◆ Instructions to follow: Make an exact copy of every entry, from the first line to the last.

◆ Record extracts:
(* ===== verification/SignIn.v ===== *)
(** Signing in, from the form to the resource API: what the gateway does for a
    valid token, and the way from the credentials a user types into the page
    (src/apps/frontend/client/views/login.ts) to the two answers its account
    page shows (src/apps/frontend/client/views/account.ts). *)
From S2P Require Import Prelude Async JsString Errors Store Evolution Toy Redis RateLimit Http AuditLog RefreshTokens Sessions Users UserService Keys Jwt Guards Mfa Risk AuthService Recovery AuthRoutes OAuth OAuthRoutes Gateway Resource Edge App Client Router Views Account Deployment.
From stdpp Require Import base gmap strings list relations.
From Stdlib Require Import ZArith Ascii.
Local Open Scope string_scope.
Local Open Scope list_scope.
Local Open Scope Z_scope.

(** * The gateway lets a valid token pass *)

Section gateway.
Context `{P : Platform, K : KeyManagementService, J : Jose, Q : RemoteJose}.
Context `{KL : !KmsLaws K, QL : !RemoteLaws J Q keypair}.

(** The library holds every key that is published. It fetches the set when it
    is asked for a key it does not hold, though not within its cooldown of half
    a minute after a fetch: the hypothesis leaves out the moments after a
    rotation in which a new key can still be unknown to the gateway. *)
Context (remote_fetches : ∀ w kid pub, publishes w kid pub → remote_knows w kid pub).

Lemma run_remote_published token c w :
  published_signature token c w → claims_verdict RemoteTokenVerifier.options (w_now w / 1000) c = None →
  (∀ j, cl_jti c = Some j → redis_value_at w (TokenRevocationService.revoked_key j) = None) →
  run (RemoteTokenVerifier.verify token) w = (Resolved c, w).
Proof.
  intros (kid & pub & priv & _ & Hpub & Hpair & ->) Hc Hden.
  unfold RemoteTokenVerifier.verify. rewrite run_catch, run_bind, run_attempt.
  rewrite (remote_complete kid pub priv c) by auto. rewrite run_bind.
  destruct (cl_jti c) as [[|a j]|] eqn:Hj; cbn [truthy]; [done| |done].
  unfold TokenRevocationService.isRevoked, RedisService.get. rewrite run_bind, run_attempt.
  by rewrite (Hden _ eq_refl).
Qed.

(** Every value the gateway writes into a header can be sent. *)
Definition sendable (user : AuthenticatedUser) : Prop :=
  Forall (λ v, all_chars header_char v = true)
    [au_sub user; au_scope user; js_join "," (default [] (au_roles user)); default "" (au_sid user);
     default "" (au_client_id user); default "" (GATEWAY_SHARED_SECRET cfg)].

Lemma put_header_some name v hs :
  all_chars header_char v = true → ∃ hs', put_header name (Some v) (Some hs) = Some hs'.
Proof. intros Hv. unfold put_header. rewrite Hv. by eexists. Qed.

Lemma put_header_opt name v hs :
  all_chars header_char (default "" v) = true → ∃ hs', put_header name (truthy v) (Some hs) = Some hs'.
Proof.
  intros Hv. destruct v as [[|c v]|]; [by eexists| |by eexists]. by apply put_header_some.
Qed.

◆ Answer box:
(* ===== verification/SignIn.v ===== *)
(** Signing in, from the form to the resource API: what the gateway does for a
    valid token, and the way from the credentials a user types into the page
    (src/apps/frontend/client/views/login.ts) to the two answers its account
    page shows (src/apps/frontend/client/views/account.ts). *)
From S2P Require Import Prelude Async JsString Errors Store Evolution Toy Redis RateLimit Http AuditLog RefreshTokens Sessions Users UserService Keys Jwt Guards Mfa Risk AuthService Recovery AuthRoutes OAuth OAuthRoutes Gateway Resource Edge App Client Router Views Account Deployment.
From stdpp Require Import base gmap strings list relations.
From Stdlib Require Import ZArith Ascii.
Local Open Scope string_scope.
Local Open Scope list_scope.
Local Open Scope Z_scope.

(** * The gateway lets a valid token pass *)

Section gateway.
Context `{P : Platform, K : KeyManagementService, J : Jose, Q : RemoteJose}.
Context `{KL : !KmsLaws K, QL : !RemoteLaws J Q keypair}.

(** The library holds every key that is published. It fetches the set when it
    is asked for a key it does not hold, though not within its cooldown of half
    a minute after a fetch: the hypothesis leaves out the moments after a
    rotation in which a new key can still be unknown to the gateway. *)
Context (remote_fetches : ∀ w kid pub, publishes w kid pub → remote_knows w kid pub).

Lemma run_remote_published token c w :
  published_signature token c w → claims_verdict RemoteTokenVerifier.options (w_now w / 1000) c = None →
  (∀ j, cl_jti c = Some j → redis_value_at w (TokenRevocationService.revoked_key j) = None) →
  run (RemoteTokenVerifier.verify token) w = (Resolved c, w).
Proof.
  intros (kid & pub & priv & _ & Hpub & Hpair & ->) Hc Hden.
  unfold RemoteTokenVerifier.verify. rewrite run_catch, run_bind, run_attempt.
  rewrite (remote_complete kid pub priv c) by auto. rewrite run_bind.
  destruct (cl_jti c) as [[|a j]|] eqn:Hj; cbn [truthy]; [done| |done].
  unfold TokenRevocationService.isRevoked, RedisService.get. rewrite run_bind, run_attempt.
  by rewrite (Hden _ eq_refl).
Qed.

(** Every value the gateway writes into a header can be sent. *)
Definition sendable (user : AuthenticatedUser) : Prop :=
  Forall (λ v, all_chars header_char v = true)
    [au_sub user; au_scope user; js_join "," (default [] (au_roles user)); default "" (au_sid user);
     default "" (au_client_id user); default "" (GATEWAY_SHARED_SECRET cfg)].

Lemma put_header_some name v hs :
  all_chars header_char v = true → ∃ hs', put_header name (Some v) (Some hs) = Some hs'.
Proof. intros Hv. unfold put_header. rewrite Hv. by eexists. Qed.

Lemma put_header_opt name v hs :
  all_chars header_char (default "" v) = true → ∃ hs', put_header name (truthy v) (Some hs) = Some hs'.
Proof.
  intros Hv. destruct v as [[|c v]|]; [by eexists| |by eexists]. by apply put_header_some.
Qed.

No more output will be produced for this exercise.